━━ Listed entries

(* ===== verification/FuzzBatch.v ===== *)
(** * The batches of the fuzzer's workers (fuzzer.c of
      src/544final/fuzzer_final/Fuzzy_v_0.5)

    What a worker process runs: single calls, rounds over the table, random
    calls, and its endless loop; and a concrete environment. *)

From S2P Require Import Prelude CMem FuzzDesc FuzzSandbox FuzzSpec.

Local Open Scope Z_scope.

Section batch.
Context `{SyscallNumbers} `{FuzzEnv}.

(** The stream of the worker's log, and the fuel of path generation. *)
Context (stream : option string) (fuel : nat).

(** The loop of [sc_batch_single]; the value is the last call's, if any was made.
    The first thing a call does is to print to the stream. *)
Fixpoint sc_batch_single_loop (id : Z) (n : nat) (ret : option Z) : M (option Z) :=
  match n with
  | O => mret ret
  | S n' =>
      assert_ (is_Some stream);;
      r ← sandbox_syscall_run fuel id;
      sc_batch_single_loop id n' (Some r)
  end.

Definition sc_batch_single (id times : Z) : M (option Z) :=
  if decide (id < 0) then mret (Some (-1)) else sc_batch_single_loop id (Z.to_nat times) None.

(** The loop of [sc_batch_roundrobbin] from entry [i], [n] entries left. *)
Fixpoint roundrobbin_loop (times : Z) (n i : nat) : M () :=
  match n with
  | O => mret ()
  | S n' =>
      match fuzzer_call_spec_list !! i with
      | None => fault
      | Some d =>
          (if decide (scid d ≠ -1) then _ ← sc_batch_single (scid d) times; mret () else mret ());;
          roundrobbin_loop times n' (S i)
      end
  end.

Definition sc_batch_roundrobbin (times : Z) : M () := roundrobbin_loop times SYSCALL_NUM 0.

(** The [do] loop of [sc_batch_random], [k] draws at most. *)
Fixpoint draw_call (k : nat) : M Z :=
  match k with
  | O => out_of_fuel
  | S k' =>
      r ← rand;
      match fuzzer_call_spec_list !! Z.to_nat (Z.rem r (Z.of_nat SYSCALL_NUM)) with
      | None => fault
      | Some d => if decide (scid d = -1) then draw_call k' else mret (scid d)
      end
  end.

Definition sc_batch_random (times : Z) : M () :=
  id ← draw_call (S fuel);
  _ ← sc_batch_single id times;
  mret ().

(** One round of worker [id]'s loop, and [n] of them after the pool was filled. *)
Definition worker_round (id : Z) : M () :=
  if decide (id = 0) then sc_batch_roundrobbin 10
  else if decide (id = 1) then sc_batch_roundrobbin 1
  else if decide (id = 2) then sc_batch_random 10
  else if decide (id = 3) then sc_batch_random 1
  else sc_batch_roundrobbin 1.

Fixpoint worker_rounds (id : Z) (n : nat) : M () :=
  match n with
  | O => mret ()
  | S n' => worker_round id;; worker_rounds id n'
  end.

Definition worker (id : Z) (n : nat) : M () :=
  assert_ (is_Some stream);; _ ← fd_pool_populate; worker_rounds id n.

End batch.

(** ** What the batches do *)

Section facts.
Context `{SyscallNumbers} `{FuzzEnvSpec}.

(** Whether a computation returns. *)
Definition returns {A} (r : res A) : Prop := match r with Ret _ _ => True | _ => False end.

Lemma bind_not_returns {A B} (m : M A) (k : A → M B) s :
  (∀ a s', m s = Ret a s' → ¬ returns (k a s')) → ¬ returns ((m ≫= k) s).
Proof. intros Hk. unfold mbind, M_bind. destruct (m s) as [a s'| |] eqn:E; [by apply Hk|intros []..]. Qed.

(** A call of the table's number for nanosleep, and a batch of at least one. *)
Lemma batch_nanosleep stream fuel times s :
  0 < times → ¬ returns (sc_batch_single stream fuel SYS_nanosleep times s).
Proof.
  intros Ht. unfold sc_batch_single. case_decide; [|].
  - exfalso. pose proof (find_desc_entry 13 _ s ltac:(unfold SYSCALL_NUM; lia) eq_refl) as Hd. cbn [scid] in Hd.
    unfold find_desc, get_scall_desc in Hd. by rewrite decide_True in Hd.
  - destruct (Z.to_nat times) as [|n] eqn:E; [lia|]. cbn [sc_batch_single_loop].
    apply bind_not_returns. intros [] s' _. apply bind_not_returns. intros r s'' Hr.
    by rewrite run_nanosleep in Hr.
Qed.

(** A round over the table is entry after entry. *)
Lemma roundrobbin_stops stream fuel times n i j d s :
  (i <= j < n + i)%nat → fuzzer_call_spec_list !! j = Some d → scid d ≠ -1 →
  (∀ s, ¬ returns (sc_batch_single stream fuel (scid d) times s)) →
  ¬ returns (roundrobbin_loop stream fuel times n i s).
Proof.
  intros Hij Hj Hne Hbad. revert i s Hij. induction n as [|n IH]; intros i s Hij; [lia|]. cbn [roundrobbin_loop].
  destruct (fuzzer_call_spec_list !! i) as [e|] eqn:He; [|by intros []].
  apply bind_not_returns. intros [] s' Hr. destruct (decide (i = j)) as [->|]; [|apply IH; lia].
  exfalso. rewrite Hj in He. injection He as <-. rewrite decide_True in Hr by done.
  apply (bind_not_returns (sc_batch_single stream fuel (scid d) times) (λ _, mret ()) s).
  - intros a s2 Ha _. apply (Hbad s). by rewrite Ha.
  - by rewrite Hr.
Qed.

(** No round over the table ever returns: the batch of nanosleep, whose first
    argument is written through a pointer made of one byte, is an access outside
    any object; so the workers 0 and 1, and any beyond 3, never finish their first
    round, and utime, the last call of the table, is never made by them. *)
Theorem roundrobbin_never_returns stream fuel times s :
  0 < times → ¬ returns (sc_batch_roundrobbin stream fuel times s).
Proof.
  intros Ht. unfold sc_batch_roundrobbin.
  eapply (roundrobbin_stops _ _ _ SYSCALL_NUM 0 13); [unfold SYSCALL_NUM; lia|reflexivity| |].
  - cbn [scid]. intros E. assert (0 <= SYS_nanosleep) as Hn; [|lia].
    apply (proj1 (Forall_forall _ _) SYS_nonneg). by apply (list_elem_of_lookup_2 _ 13).
  - intros s'. cbn [scid]. by apply batch_nanosleep.
Qed.

Lemma worker_never_ends stream fuel id n s :
  id ≠ 2 → id ≠ 3 → (0 < n)%nat → ¬ returns (worker stream fuel id n s).
Proof.
  intros H2 H3 Hn. destruct n as [|n]; [lia|]. unfold worker.
  apply bind_not_returns. intros [] s1 _. apply bind_not_returns. intros r s2 _. cbn [worker_rounds].
  apply bind_not_returns. intros [] s3 Hr. exfalso. revert Hr. unfold worker_round.
  rewrite (decide_False (P := id = 2)), (decide_False (P := id = 3)) by done.
  assert (∀ t, 0 < t → sc_batch_roundrobbin stream fuel t s2 ≠ Ret () s3) as Hrr.
  { intros t Ht E. apply (roundrobbin_never_returns stream fuel t s2 Ht). by rewrite E. }
  repeat case_decide; by apply Hrr.
Qed.

(** A random batch draws a call of the table at once: no entry it can draw is the
    terminator. *)
Lemma draw_call_first fuel s :
  ∃ d, fuzzer_call_spec_list !! Z.to_nat (Z.rem (rnd (pos s)) 15) = Some d ∧
    draw_call (S fuel) s = Ret (scid d) (with_pos (S (pos s)) s).
Proof.
  cbn [draw_call]. change (Z.of_nat SYSCALL_NUM) with 15.
  pose proof (Z.rem_bound_pos (rnd (pos s)) 15 (proj1 (rnd_range _)) ltac:(done)) as Hr.
  set (i := Z.to_nat (Z.rem (rnd (pos s)) 15)).
  destruct (lookup_lt_is_Some_2 fuzzer_call_spec_list i) as [d Hd]; [unfold i; cbn; lia|].
  exists d. split; [done|]. rewrite (bind_ret _ _ s (rnd (pos s)) (with_pos (S (pos s)) s)) by done. fold i. rewrite Hd.
  rewrite decide_False; [done|]. intros E.
  assert (SYS_numbers !! i = Some (scid d)) as Hn.
  { rewrite <- (lookup_app_l _ [-1]) by (unfold i; cbn; lia). rewrite <- table_numbers. by rewrite list_lookup_fmap, Hd. }
  apply list_elem_of_lookup_2 in Hn. apply (proj1 (Forall_forall _ _) SYS_nonneg) in Hn. lia.
Qed.

End facts.

(** ** A concrete environment *)

(** Odd draws, a sandbox of 120 files and a directory, and a kernel that opens
    every file and leaves memory alone. *)
#[global] Instance demo_env : FuzzEnv := {|
  rnd n := 2 * Z.of_nat (n `mod` 5000) + 1;
  sandbox := 65536;
  tree _ := ([46], FTW_D) :: replicate 120 ([46; 47; 102], FTW_F);
  sys_open n _ _ := Z.of_nat n + 3;
  sys_close _ _ := 0;
  sys_call _ _ _ m := (0, m) |}.

#[global] Instance demo_env_spec : FuzzEnvSpec.
Proof.
  split; unfold rnd, sandbox, tree, demo_env.
  - intros n. pose proof (Nat.mod_upper_bound n 5000). lia.
  - lia.
  - intros _. constructor; [done|]. apply Forall_replicate. done.
Qed.

Lemma demo_chunks : rnd_chunks.
Proof.
  intros n. exists n. split; [done|]. unfold MAX_LEN_FNAME, rnd, demo_env. intros E.
  rewrite Z.rem_mod_nonneg in E by lia. dlia.
Qed.

(** A full pool. *)
Definition demo_state : sbox := match fd_pool_populate sbox_init with Ret _ s => s | _ => sbox_init end.

Lemma region_0 : 0 <= 0 < SANDBOX_REGION_NUM.
Proof. done. Qed.

Lemma demo_path_ok : path_ok sbox_init.
Proof. done. Qed.

Lemma fuzarg_fd_closed_witness :
  match sandbox_syscall_fuzarg 0 0 FUZ_ARG_UINT_FD_ROPEN demo_state with Ret r _ => r = 0 | _ => False end.
Proof.
  pose proof (fuzarg_fd_closed 0 0 FUZ_ARG_UINT_FD_ROPEN demo_state (or_introl eq_refl) region_0 eq_refl) as Hf.
  cbv zeta in Hf. destruct (sandbox_syscall_fuzarg 0 0 FUZ_ARG_UINT_FD_ROPEN demo_state).
  - exact (proj1 Hf).
  - vm_compute in Hf. discriminate.
  - exact Hf.
Defined.

Lemma fuzarg_isolated_witness :
  match sandbox_syscall_fuzarg 0 1 FUZ_ARG_EXECVE_ARGV sbox_init with
  | Ret _ s' => byte (mem s') (region 0) = 0 ∧ byte (mem s') (region 2) = 0 | _ => False end.
Proof.
  assert (0 <= 1 < SANDBOX_REGION_NUM) as H1 by done.
  assert (safe_kind FUZ_ARG_EXECVE_ARGV) as Hk by (apply (bool_decide_unpack _); vm_compute; exact I).
  pose proof (fuzarg_isolated 0 1 FUZ_ARG_EXECVE_ARGV sbox_init H1 Hk demo_path_ok) as Hf.
  destruct (sandbox_syscall_fuzarg 0 1 FUZ_ARG_EXECVE_ARGV sbox_init) as [r s'| |]; [|exact Hf|discriminate].
  destruct Hf as (_ & _ & _ & _ & _ & Hb).
  split; rewrite Hb; [reflexivity|vm_compute; intros [E _]; by apply E|reflexivity|vm_compute; intros [_ E]; discriminate].
Defined.

Lemma gen_path_missing_witness :
  ∃ n, ∀ fuel, (n <= fuel)%nat → ∃ c s',
    gen_path fuel FUZ_ARG_PATH_FILE_NONEXIST (region 0) sbox_init = Ret 0 s' ∧ 1 <= c ∧
    byte (mem s') (region 0) = 47 ∧ byte (mem s') (region 0 + c) = 0.
Proof.
  destruct (gen_path_missing 0 sbox_init region_0 demo_path_ok demo_chunks) as [n Hn].
  exists n. intros fuel Hf. destruct (Hn fuel Hf) as (c & s' & E & _ & [Hc _] & Hb & _ & Hz & _).
  by exists c, s'.
Defined.

Lemma fd_pool_populate_modes_witness :
  ∃ s', fd_pool_populate sbox_init = Ret 0 s' ∧ fd_pool_cnt s' <= 110.
Proof.
  destruct (fd_pool_populate_modes sbox_init eq_refl) as (s' & E & [_ Hc] & _). exists s'. split; [exact E|exact Hc].
Defined.

Lemma run_safe_call_witness :
  match sandbox_syscall_run 0 SYS_mknod sbox_init with Fault => False | _ => True end.
Proof.
  assert (9%nat ∈ safe_entries) as H9 by (apply (bool_decide_unpack _); vm_compute; exact I).
  pose proof (run_safe_call 0 9 _ sbox_init H9 eq_refl demo_path_ok eq_refl) as Hf. cbn [scid] in Hf.
  destruct (sandbox_syscall_run 0 SYS_mknod sbox_init); [exact I|exact Hf|exact I].
Defined.

Lemma roundrobbin_never_returns_witness :
  0 < 10 ∧ ¬ returns (sc_batch_roundrobbin (Some "log"%string) 100 10 sbox_init).
Proof. split; [reflexivity|]. apply (roundrobbin_never_returns (Some "log"%string) 100 10 sbox_init). reflexivity. Defined.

━━━━

Working from the data above, extract solely the lines from the one containing "(** ** What the batches do *)" through the one containing "(m : M A) (k : A", exactly as they appear, both included.

(** ** What the batches do *)

Section facts.
Context `{SyscallNumbers} `{FuzzEnvSpec}.

(** Whether a computation returns. *)
Definition returns {A} (r : res A) : Prop := match r with Ret _ _ => True | _ => False end.

Lemma bind_not_returns {A B} (m : M A) (k : A → M B) s :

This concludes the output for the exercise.